Stored data entries
(* ===== verification/CanonjsonRead.v ===== *)
(** * The canonicalizer reads and prints

    The decoder makes progress, so no loop runs out of fuel. What the canonicalizer appends
    for a token is the canonical text, [canon], of the value that [read_value] reads from
    the same decoder; and what is read has valid strings, distinct names and bounded
    depth. *)
From S2P Require Import Prelude GoStrings Utf8 Float64 Json Canonjson.

(** ** Progress *)

Lemma skip_ws_length s : (length (skip_ws s) ≤ length s)%nat.
Proof.
  unfold skip_ws. destruct (span is_ws s) as [w r] eqn:H. apply span_app in H as [-> _]. cbn. rewrite length_app. lia.
Qed.

Lemma eat_Some c s r : eat c s = Some r → s = c :: r.
Proof. destruct s as [|d s]; [done|]. cbn. destruct (Z.eqb_spec d c); [|done]. by intros [= <-]; subst. Qed.

Lemma string_rest_shrinks s : ∀ k t r, string_rest k s = Some (t, r) → (length r < length s)%nat.
Proof.
  induction s as [|c s IH]; intros k t r H; [done|]. cbn [string_rest] in H. destruct k; [|apply IH in H; cbn; lia].
  destruct (c =? 34); [injection H as _ <-; cbn; lia|]. destruct (c =? 92).
  - destruct (unescape s) as [[w n]|]; [|done]. cbn in H. destruct (string_rest n s) as [[t' r']|] eqn:E; [|done].
    injection H as _ <-. apply IH in E. cbn. lia.
  - destruct (c <? 32); [done|]. destruct (decode_rune (c :: s)) as [[q n]|]; [|done]. cbn [mbind option_bind] in H.
    destruct (string_rest (n - 1) s) as [[t' r']|] eqn:E; [|done]. injection H as _ <-. apply IH in E. cbn. lia.
Qed.

Lemma some_digits_app pre s l r : some_digits pre s = Some (l, r) → pre ++ s = l ++ r ∧ l ≠ [].
Proof.
  unfold some_digits. destruct (span is_digit s) as [ds s'] eqn:E. apply span_app in E as [-> _].
  case_bool_decide as Hne; [done|]. intros [= <- <-]. rewrite app_assoc. split; [done|]. by intros [_ ?]%app_nil.
Qed.

Lemma number_frac_app s l r : number_frac s = Some (l, r) → s = l ++ r.
Proof.
  unfold number_frac. destruct (eat 46 s) as [s'|] eqn:E; [|by intros [= <- <-]]. apply eat_Some in E as ->. by intros [H _]%some_digits_app.
Qed.

Lemma number_exp_app s l r : number_exp s = Some (l, r) → s = l ++ r.
Proof.
  unfold number_exp. destruct s as [|c s]; [by intros [= <- <-]|]. destruct (_ || _); [|by intros [= <- <-]].
  destruct s as [|d s]; [done|]. destruct (_ || _); by intros [H _]%some_digits_app.
Qed.

Lemma scan_number_app s l r : scan_number s = Some (l, r) → s = l ++ r ∧ l ≠ [].
Proof.
  unfold scan_number. destruct (number_sign s) as [sg s1] eqn:E1. destruct (number_int s1) as [ip s2] eqn:E2.
  assert (s = sg ++ s1) as ->.
  { unfold number_sign in E1. destruct (eat 45 s) eqn:E; injection E1 as <- <-; [by apply eat_Some in E|done]. }
  assert (s1 = ip ++ s2) as ->.
  { unfold number_int in E2. destruct (eat 48 s1) eqn:E; [injection E2 as <- <-; by apply eat_Some in E|]. by apply span_app in E2 as [-> _]. }
  case_bool_decide as Hne; [done|]. destruct (number_frac s2) as [[fp s3]|] eqn:E3; [|done]. cbn.
  destruct (number_exp s3) as [[ex s4]|] eqn:E4; [|done]. cbn. intros [= <- <-].
  apply number_frac_app in E3 as ->. apply number_exp_app in E4 as ->. rewrite !app_assoc. split; [done|].
  intros [[[_ ?]%app_nil _]%app_nil _]%app_nil. done.
Qed.

Lemma scan_token_shrinks s t r : scan_token s = Some (t, r) → (length r < length s)%nat.
Proof.
  destruct s as [|c s]; [done|]. cbn [scan_token].
  repeat (destruct (c =? _); [intros [= _ <-]; cbn; lia|]). destruct (c =? 34).
  { destruct (string_rest 0 s) as [[t' r']|] eqn:E; [|done]. cbn. intros [= _ <-]. apply string_rest_shrinks in E. lia. }
  destruct (_ || _).
  - destruct (scan_number (c :: s)) as [[l r']|] eqn:E; [|done]. cbn. intros [= _ <-].
    apply scan_number_app in E as [E Hne]. apply (f_equal length) in E. rewrite length_app in E. destruct l; [done|]. cbn in *. lia.
  - unfold scan_literal. repeat (destruct (has_prefix _ _); [intros [= _ <-]; rewrite length_drop; cbn; lia|]). done.
Qed.

(** What a token read as a value leaves open. *)
Definition opened (t : jtoken) (fs : list frame) : list frame :=
  match t with TBeginObject => InObject true [] false :: fs | TBeginArray => InArray true :: fs | _ => fs end.

Lemma value_token_spec s fs t d : value_token s fs = Token t d →
  scan_token s = Some (t, d_rest d) ∧ d_frames d = opened t fs ∧ t ≠ TEndArray ∧ t ≠ TEndObject.
Proof. unfold value_token. destruct (scan_token s) as [[[]]|]; intros H; try done; injection H as <- <-; by split_and!. Qed.

Lemma name_token_spec s names fs t d : name_token s names fs = Token t d →
  ∃ n, t = TStr n ∧ n ∉ names ∧ scan_token s = Some (t, d_rest d) ∧ d_frames d = InObject false (n :: names) true :: fs.
Proof.
  unfold name_token. destruct (scan_token s) as [[[] r]|]; intros H; try done. case_bool_decide; [done|].
  injection H as <- <-. by eexists.
Qed.

Lemma after_Token c s k t d : after c s k = Token t d → ∃ s', s = c :: s' ∧ k (skip_ws s') = Token t d.
Proof. unfold after. destruct (eat c s) as [s'|] eqn:E; [|done]. apply eat_Some in E as ->. eauto. Qed.

(** A token is taken from the text, and the text gets shorter. *)
Lemma ReadToken_scan d t d' : ReadToken d = Token t d' → (length (d_rest d') < length (d_rest d))%nat ∧
  (t = TEndArray ∨ t = TEndObject ∨ ∃ s, scan_token s = Some (t, d_rest d')).
Proof.
  unfold ReadToken. pose proof (skip_ws_length (d_rest d)) as Hl. set (s := skip_ws (d_rest d)) in *. clearbody s.
  assert (∀ fs, value_token s fs = Token t d' → (length (d_rest d') < length (d_rest d))%nat ∧ ∃ s, scan_token s = Some (t, d_rest d')) as Hv.
  { intros fs (Hs & _)%value_token_spec. split; [|eauto]. apply scan_token_shrinks in Hs. lia. }
  assert (∀ c fs, after c s (λ s, value_token s fs) = Token t d' → (length (d_rest d') < length (d_rest d))%nat ∧ ∃ s, scan_token s = Some (t, d_rest d')) as Ha.
  { intros c fs (s' & -> & (Hs & _)%value_token_spec)%after_Token. split; [|eauto]. apply scan_token_shrinks in Hs.
    pose proof (skip_ws_length s'). cbn in *. lia. }
  assert (∀ names fs, name_token s names fs = Token t d' → (length (d_rest d') < length (d_rest d))%nat ∧ ∃ s, scan_token s = Some (t, d_rest d')) as Hn.
  { intros names fs (n & _ & _ & Hs & _)%name_token_spec. split; [|eauto]. apply scan_token_shrinks in Hs. lia. }
  assert (∀ names fs, after 44 s (λ s, name_token s names fs) = Token t d' → (length (d_rest d') < length (d_rest d))%nat ∧ ∃ s, scan_token s = Some (t, d_rest d')) as Han.
  { intros names fs (s' & -> & (n & _ & _ & Hs & _)%name_token_spec)%after_Token. split; [|eauto]. apply scan_token_shrinks in Hs.
    pose proof (skip_ws_length s'). cbn in *. lia. }
  destruct (d_frames d) as [|[e|e names []] fs].
  - case_bool_decide; [done|]. intros [? ?]%Hv. auto.
  - destruct (eat 93 s) as [r|] eqn:E; [apply eat_Some in E as ->; intros [= <- <-]; cbn in *; split; [lia|by left]|].
    destruct e; [intros [? ?]%Hv|intros [? ?]%Ha]; auto.
  - intros [? ?]%Ha. auto.
  - destruct (eat 125 s) as [r|] eqn:E; [apply eat_Some in E as ->; intros [= <- <-]; cbn in *; split; [lia|by right; left]|].
    destruct e; [intros [? ?]%Hn|intros [? ?]%Han]; auto.
Qed.

Lemma ReadToken_shrinks d t d' : ReadToken d = Token t d' → (length (d_rest d') < length (d_rest d))%nat.
Proof. by intros [? _]%ReadToken_scan. Qed.

(** ** The canonical text of a value *)

(** Parts separated by commas. *)
Fixpoint joined (first : bool) (parts : list bytes) : bytes :=
  match parts with [] => [] | p :: ps => (if first then [] else [44]) ++ p ++ joined false ps end.

Definition canon_object (parts : list canon_member) : bytes :=
  [123] ++ joined true (m_bytes <$> stable_sort member_leb parts) ++ [125].
Definition member_of (n : bytes) (b : bytes) : canon_member := mkMember (utf16_key n) (appendString [] n ++ [58] ++ b).

#[local] Arguments appendString : simpl never.
Lemma member_of_eq n b : mkMember (utf16_key n) ((appendString [] n ++ [58]) ++ b) = member_of n b.
Proof. unfold member_of. by rewrite <-app_assoc. Qed.

Fixpoint canon (v : json) : result jerr bytes :=
  match v with
  | JNull => Ok (bs "null")
  | JBool true => Ok (bs "true")
  | JBool false => Ok (bs "false")
  | JNum l => appendNumber [] l
  | JStr s => Ok (appendString [] s)
  | JArr l =>
      parts ← (fix go l := match l with [] => Ok [] | x :: l' => b ← canon x; bs ← go l'; Ok (b :: bs) end) l;
      Ok ([91] ++ joined true parts ++ [93])
  | JObj ms =>
      parts ← (fix go (ms : list (bytes * json)) :=
                 match ms with [] => Ok [] | (n, x) :: ms' => b ← canon x; bs ← go ms'; Ok (member_of n b :: bs) end) ms;
      Ok (canon_object parts)
  end.

Fixpoint canon_list (l : list json) : result jerr (list bytes) :=
  match l with [] => Ok [] | x :: l' => b ← canon x; bs ← canon_list l'; Ok (b :: bs) end.
Fixpoint canon_members (ms : list (bytes * json)) : result jerr (list canon_member) :=
  match ms with [] => Ok [] | (n, x) :: ms' => b ← canon x; bs ← canon_members ms'; Ok (member_of n b :: bs) end.

Lemma canon_arr l : canon (JArr l) = (parts ← canon_list l; Ok ([91] ++ joined true parts ++ [93])).
Proof. reflexivity. Qed.
Lemma canon_obj ms : canon (JObj ms) = (parts ← canon_members ms; Ok (canon_object parts)).
Proof. reflexivity. Qed.

Lemma canon_list_Forall2 l parts : canon_list l = Ok parts ↔ Forall2 (λ v b, canon v = Ok b) l parts.
Proof.
  revert parts. induction l as [|v l IH]; intros parts; cbn.
  - split; [intros [= <-]; constructor|by intros ->%Forall2_nil_inv_l].
  - split.
    + intros H. apply bind_Ok_inv in H as (b & Hb & H). apply bind_Ok_inv in H as (bs & Hbs & H). injection H as <-. constructor; [done|by apply IH].
    + intros (b & bs & Hb & Hbs & ->)%Forall2_cons_inv_l. rewrite Hb. cbn. apply IH in Hbs as ->. done.
Qed.

Lemma canon_members_Forall2 ms parts :
  canon_members ms = Ok parts ↔ Forall2 (λ m p, ∃ b, canon m.2 = Ok b ∧ p = member_of m.1 b) ms parts.
Proof.
  revert parts. induction ms as [|[n v] ms IH]; intros parts; cbn.
  - split; [intros [= <-]; constructor|by intros ->%Forall2_nil_inv_l].
  - split.
    + intros H. apply bind_Ok_inv in H as (b & Hb & H). apply bind_Ok_inv in H as (bs & Hbs & H). injection H as <-.
      constructor; [eauto|by apply IH].
    + intros (p & bs & (b & Hb & ->) & Hbs & ->)%Forall2_cons_inv_l. cbn in Hb. rewrite Hb. cbn. apply IH in Hbs as ->. done.
Qed.

Lemma emit_joined ms : ∀ first dst, emit_members first ms dst = dst ++ joined first (m_bytes <$> ms).
Proof.
  induction ms as [|m ms IH]; intros first dst; cbn; [by rewrite app_nil_r|]. rewrite IH. destruct first; by rewrite <-!app_assoc.
Qed.

Lemma appendString_app dst s : appendString dst s = dst ++ appendString [] s.
Proof. done. Qed.

Lemma appendNumber_app dst l : appendNumber dst l = (b ← appendNumber [] l; Ok (dst ++ b)).
Proof.
  unfold appendNumber. destruct (ParseFloat l) as [[| |neg x]|]; [done..| |done]. destruct (x =? 0); [done|].
  destruct (shortest_digits x). destruct (_ && _); [done|]. unfold appendExponent. destruct (span _ _). done.
Qed.

(** ** Reading and printing go together *)

Definition simulates (print : bytes → jtoken → decoder → jres) (read : jtoken → decoder → result jerr (json * decoder)) : Prop :=
  ∀ dst t d out d', print dst t d = Ok (out, d') ↔ ∃ v b, read t d = Ok (v, d') ∧ canon v = Ok b ∧ out = dst ++ b.

Lemma array_simulates print read : simulates print read → ∀ fuel first dst d out d',
  array_loop print fuel first dst d = Ok (out, d') ↔
  ∃ l parts, read_elems read fuel d = Ok (l, d') ∧ canon_list l = Ok parts ∧ out = dst ++ joined first parts ++ [93].
Proof.
  intros Hs. induction fuel as [|fuel IH]; intros first dst d out d'; cbn [array_loop read_elems]; [naive_solver|].
  destruct (ReadToken d) as [t d1| |]; [|naive_solver..]. case_bool_decide as Ht.
  { split; [intros [= <- <-]; by exists [], []|]. intros (l & parts & [= <- <-] & [= <-] & ->). done. }
  split.
  - intros H. apply bind_Ok_inv in H as ([out1 d2] & Hv & H). apply Hs in Hv as (v & b & Hr & Hb & ->).
    apply IH in H as (l & parts & Hl & Hp & ->). exists (v :: l), (b :: parts). rewrite Hr. cbn. rewrite Hl. cbn. rewrite Hb. cbn. rewrite Hp.
    split_and!; [done|done|]. destruct first; by rewrite <-!app_assoc.
  - intros (l & parts & H & Hp & ->). apply bind_Ok_inv in H as ([v d2] & Hr & H). apply bind_Ok_inv in H as ([l' d3] & Hl & H).
    injection H as <- <-. cbn in Hp. apply bind_Ok_inv in Hp as (b & Hb & Hp). apply bind_Ok_inv in Hp as (parts' & Hp & E). injection E as <-.
    rewrite (proj2 (Hs _ t d1 _ d2)) by (exists v, b; done). cbn. apply IH. exists l', parts'. split_and!; [done|done|].
    destruct first; by rewrite <-!app_assoc.
Qed.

» About this task
Find the lines in the entries above where "JBool" occurs, and copy each of them.

» Response area
  | JBool true => Ok (bs "true")
  | JBool false => Ok (bs "false")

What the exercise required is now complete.